Maximally Assisted Therapy (MAT) Program 

Downtown Community Health Centre
Vancouver, British Columbia
2013

Introduction

It’s a community of caring

MAT is far too small for the personalities it welcomes every day. Since 1999, the Maximally Assisted Therapy Program, known all over Vancouver simply as MAT, has cared for people living with HIV who face significant barriers to daily adherence to antiretroviral therapy. Since 2001, MAT has cared for its members in a crowded, busy, friendly and supportive section of the Downtown Community Health Centre.

MAT is not just a clinical response to the need to improve ART adherence: it’s “a community of caring,” according to Suzy Coulter, MAT’s previous clinical coordinator and now a casual nurse at the program, where any barrier—biomedical or psychosocial—to adherence is addressed by members of a committed and compassionate interdisciplinary team.

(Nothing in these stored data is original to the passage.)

(** [write_iptc]: it reports success exactly when the lower-cased suffix
    is .jpg, .jpeg, .tif or .tiff, ExifTool is found, and the ExifTool
    run completes with return code 0. *)
Theorem x_write_iptc_success (has_exiftool : bool) (run : list string -> ProIO.run_result)
    (img : PyPath.Path) (meta : Pro.Meta) (cfg : Config.PlatformConfig) :
  fst (ProIO.write_iptc has_exiftool run img meta cfg) = true <->
  In (PyStr.lower (PyPath.suffix img)) ProIO.IPTC_EXTS /\ has_exiftool = true /\
  exists out err, run (ProIO.iptc_cmd img meta cfg) = ProIO.Completed 0 out err.
Proof.
  unfold ProIO.write_iptc.
  destruct (PyStr.mem (PyStr.lower (PyPath.suffix img)) ProIO.IPTC_EXTS) eqn:Em;
    cbn [negb fst].
  2:{ split; [discriminate|]. intros [Hin _]. apply Facts.mem_false_iff in Em. contradiction. }
  apply Facts.mem_true_iff in Em.
  destruct has_exiftool; cbn [negb fst].
  2:{ split; [discriminate | intros [_ [H _]]; discriminate]. }
  destruct (run (ProIO.iptc_cmd img meta cfg)) as [rc out err|e] eqn:Er.
  - destruct (rc =? 0)%Z eqn:Erc; cbn [negb fst].
    + apply Z.eqb_eq in Erc. subst rc. split; [|reflexivity].
      intros _. split; [exact Em|]. split; [reflexivity|]. exists out, err. reflexivity.
    + split; [discriminate|]. intros [_ [_ [o [e' He]]]].
      injection He as Hrc _ _. subst rc. discriminate.
  - split; [discriminate|]. intros [_ [_ [o [e' He]]]]. discriminate.
Qed.

(** [write_iptc]: the ExifTool command passes one [-IPTC:Keywords=]
    argument per keyword of [merged_keywords(meta, "en,zh",
    max_keywords)], in that order (the empty-keyword filter drops
    nothing), and there are at most [max_keywords] (at most 50) of them. *)
Theorem x_iptc_keyword_args (img : PyPath.Path) (meta : Pro.Meta) (platform : string) :
  let cfg := Config.get_platform_config platform in
  let ks := Pro.merged_keywords meta "en,zh" cfg.(Config.max_keywords) in
  ProIO.iptc_cmd img meta cfg =
    ["exiftool"; "-overwrite_original";
     ("-IPTC:ObjectName=" ++ meta.(Pro.title))%string;
     ("-IPTC:Caption-Abstract=" ++ meta.(Pro.description))%string;
     ("-IPTC:Category=" ++ meta.(Pro.category))%string]
    ++ map (fun kw => ("-IPTC:Keywords=" ++ kw)%string) ks ++ [PyPath.path_str img] /\
  (Z.of_nat (length ks) <= cfg.(Config.max_keywords))%Z /\ (length ks <= 50)%nat.
Proof.
  intros cfg ks.
  pose proof (PipeFacts.platform_max_keywords platform) as Hmax. fold cfg in Hmax.
  pose proof (Facts.merged_keywords_length_pos meta "en,zh" cfg.(Config.max_keywords)
                ltac:(lia)) as Hlen. fold ks in Hlen.
  split; [|split; lia].
  unfold ProIO.iptc_cmd. fold ks. rewrite PipeFacts.filter_all; [reflexivity|].
  eapply Forall_impl; [|apply (MergeFacts.merged_keywords_clean meta "en,zh")].
  intros x [_ Hx]. destruct x; [simpl in Hx; lia | reflexivity].
Qed.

Some members have been coming to MAT for years. They come because there’s breakfast, because the nurses on staff know their veins and it makes their blood work easier, and because for many it has become a vital part of their routine. Mostly, members continue to come to MAT “because it’s a safe place, [where] they feel like they have a home away from home,” according to Fleur Sussman, a clinical pharmacist at MAT since 2000. Over the years, MAT’s waiting room has developed into an informal space where members can socialize and share their treatment successes and challenges.

It’s not always easy at MAT; tensions can flare, especially in fall and winter when it’s standing room only and people want to get out of the rain. “There are lots of things that can go sideways, in a…small waiting area,” says Sussman. A community agreement, which all members sign, outlines rights and responsibilities and offers some order in the chaos. Bans are rare at MAT, where the emphasis is on providing “vulnerable people a safe environment” while ensuring that all in need can access the program’s services.

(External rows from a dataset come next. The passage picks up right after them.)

(** [s.endswith(c)] *)
Fixpoint ends_with (c : Ascii.ascii) (s : string) : bool :=
  match s with
  | EmptyString => false
  | String a EmptyString => Ascii.eqb a c
  | String _ s' => ends_with c s'
  end.

(** [c * n] *)
Fixpoint run_of (c : Ascii.ascii) (n : nat) : string :=
  match n with
  | O => EmptyString
  | S n' => String c (run_of c n')
  end.

(** An instance as [__init__] leaves it: the two attributes the poller
    reads, and the two the other methods read besides.  [headers] is a
    dictionary literal, kept in the order it is written. *)
Record PDFCraftClientObject := {
  poller_view :> PDFCraftClient;
  batch_base_url : string;
  headers : list (string * string);
}.

(** The default of the parameter [base_url]. *)
Definition default_base_url : string := "https://fusion-api.oomol.com/v1".

(** [PDFCraftClient.__init__]; [batch_base_url] is [Optional[str]], and
    [batch_base_url or "..."] also replaces an empty string. *)
Definition __init__ (api_key : string) (base_url : string)
    (batch_base_url : option string) : PDFCraftClientObject :=
  {| poller_view :=
       {| api_key := api_key; base_url := rstrip "/"%char base_url |};
     batch_base_url :=
       rstrip "/"%char
         (match batch_base_url with
          | Some u =>
              if String.eqb u "" then
                "https://pdf-server.oomol.com/api/v1/conversion"
              else u
          | None => "https://pdf-server.oomol.com/api/v1/conversion"
          end);
     headers :=
       [("Content-Type", "application/json");
        ("Authorization", "Bearer " +:+ api_key)] |}.

(** ** [requests.post] and [requests.get] as the other methods use them *)

Inductive http_method := GET | POST.

(** One call of [requests.get(url, headers=...)] or
    [requests.post(url, json=..., headers=...)]. *)
Record request := {
  req_method : http_method;
  req_url : string;
  req_json : option json;
  req_headers : list (string * string);
}.

(** The transport: what the [i]-th request of a call is answered with, an
    exception of [requests] or a response. *)
Definition Transport : Type := nat -> request -> exn + Response.

(** Code that sends requests: it reads the transport, logs what it sends,
    and returns or raises. *)
Definition R (A : Type) : Type :=
  Transport -> list request -> list request * (exn + A).

Definition R_ret {A} (a : A) : R A :=
  fun _ sent => (sent, inr a).

Definition R_raise {A} (e : exn) : R A :=
  fun _ sent => (sent, inl e).

Definition R_bind {A B} (m : R A) (k : A -> R B) : R B :=
  fun requests sent =>
    match m requests sent with
    | (sent', inr a) => k a requests sent'
    | (sent', inl e) => (sent', inl e)
    end.

Definition R_lift {A} (r : exn + A) : R A :=
  fun _ sent => (sent, r).

Definition send (rq : request) : R Response :=
  fun requests sent => (sent ++ [rq], requests (length sent) rq).

Definition requests_post (url : string) (json : option json)
    (headers : list (string * string)) : R Response :=
  send {| req_method := POST; req_url := url; req_json := json;
          req_headers := headers |}.

Definition requests_get_ (url : string) (headers : list (string * string))
    : R Response :=
  send {| req_method := GET; req_url := url; req_json := None;
          req_headers := headers |}.

Local Notation "'do' x <- m ; k" := (R_bind m (fun x => k))
  (at level 10, x name, m at level 100, k at level 200).

(** The statements every method repeats after its request:
    [try: result = response.json() except ValueError: raise APIError(...)]
    and then [if not response.ok: raise APIError(...)]. *)
Definition decoded (response : Response) : R json :=
  do result <-
    match json_body response with
    | Some r => R_ret r
    | None =>
        R_raise (mk_exn APIError
                   ("Invalid JSON response: " +:+ text response) None)
    end;
  if negb (ok response)
  then R_raise (mk_exn APIError
                  ("HTTP " +:+ pretty (status_code response) +:+ ": "
                     +:+ text response) None)
  else R_ret result.

(** [PDFCraftClient.submit_conversion] *)
Definition submit_conversion (self : PDFCraftClientObject) (pdf_url : string)
    (format_type : format_arg) (model : string)
    (includes_footnotes ignore_pdf_errors ignore_ocr_errors : bool) : R json :=
  do format_type_str <- R_lift (_ensure_format_type format_type);
  let endpoint :=
    base_url self +:+ "/pdf-transform-" +:+ format_type_str +:+ "/submit" in
  let data :=
    JObj {[ "pdfURL" := JStr pdf_url;
            "model" := JStr model;
            "includesFootnotes" := JBool includes_footnotes;
            "ignorePDFErrors" := JBool ignore_pdf_errors;
            "ignoreOCRErrors" := JBool ignore_ocr_errors ]} in
  do response <- requests_post endpoint (Some data) (headers self);
  do result <- decoded response;
  do success <- R_lift (py_get result "success" JNull);
  if truthy success then R_lift (py_getitem result "sessionID")
  else
    do reason <- R_lift (py_get result "error" (JStr "Unknown error"));
    R_raise (mk_exn APIError "Failed to submit task: " (Some reason)).

(** A value interpolated into an f-string: a [str] is itself; any other
    value goes through [str()], which is left open ([py_str]). *)
Definition interpolate (py_str : json -> string) (v : json) : string :=
  match v with
  | JStr s => s
  | _ => py_str v
  end.

(** [PDFCraftClient.convert].  The submission goes through [requests.post],
    the wait through the collaborators of the poller; the result is what
    was sent, what the poller did, and how the call ended. *)
Definition convert {num : Type} `{!PyFloat num} `{!Enums num}
    (py_str : json -> string) (fuel : nat)
    (self : PDFCraftClientObject) (pdf_url : string)
    (format_type : format_arg) (model : string)
    (includes_footnotes ignore_pdf_errors ignore_ocr_errors wait : bool)
    (max_wait_ms check_interval_ms max_check_interval_ms : Z)
    (backoff_factor : backoff_arg num)
    (requests : Transport) (w : World num)
    : list request * Machine num * outcome json :=
  match submit_conversion self pdf_url format_type model includes_footnotes
          ignore_pdf_errors ignore_ocr_errors requests [] with
  | (sent, inl e) => (sent, initial, Raise e)
  | (sent, inr task_id) =>
      if wait then
        let '(s, o) :=
          wait_for_completion fuel self (interpolate py_str task_id)
            format_type max_wait_ms check_interval_ms max_check_interval_ms
            backoff_factor w initial in
        (sent, s, o)
      else (sent, initial, Return task_id)
  end.

(** ** The batch API

    [batch_types.py] is not among the sources.  Each of its classes is
    represented by the keyword arguments [client.py] builds it with, every
    attribute holding a decoded JSON value. *)

Module BatchFile.
Record t := {
  url : json;
  file_name : json;
  file_size : json;
}.
End BatchFile.

Module CreateBatchResponse.
Record t := {
  batch_id : json;
  total_files : json;
  status : json;
  output_format : json;
  created_at : json;
}.
End CreateBatchResponse.

(** [OperationResponse] is built with different keyword arguments by
    different methods: an attribute is [None] here when the argument is not
    passed. *)
Module OperationResponse.
Record t := {
  batch_id : option json;
  queued_jobs : option json;
  cancelled_jobs : option json;
  paused_jobs : option json;
  resumed_jobs : option json;
  retried_jobs : option json;
  job_id : option json;
  status : option json;
}.
End OperationResponse.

The program is open seven days a week, with access to registered nurses, community liaison workers, a social worker and, uniquely for a program of this type, an onsite clinical pharmacist. As Christine Gillespie, the outgoing clinical coordinator, notes, “it’s a crucial point to the program” to have a pharmacist on staff and available to members who want to discuss drug interactions, side effects and optimal adherence. The pharmacists also keep the antiretrovirals moving with the member wherever they go—to hospital, drug treatment centre or jail—without interruption.

Although MAT has always sent out a daily outreach team in the afternoons, funding from the Seek and Treat for Optimal Prevention of HIV/AIDS (STOP) Project has allowed the program to take its services to the wider inner city of Vancouver. A full-time outreach team is tasked with reaching those with the most significant barriers to care and, through respectful support, helping them to reduce those barriers and re-engaging them in healthcare. Gillespie credits the work of this team with allowing MAT to more fully accomplish its mandate to reach those who experience significant barriers to care and treatment adherence.

This has meant that MAT’s demographic has shifted, with a significant increase in the number of members who are commercial sex workers, members who have co-infections and dual diagnoses and members who are extremely isolated and disconnected from the healthcare system, and as both Coulter and Gillespie noted, in members with severe and persistent mental health challenges.

As Sussman says, “It’s a family here.” MAT staff know that offering low-barrier, interdisciplinary, sometimes creative, always non-judgemental care and support can result in positive outcomes for a person’s health, and they apply this knowledge as they care for MAT’s members every day of the year.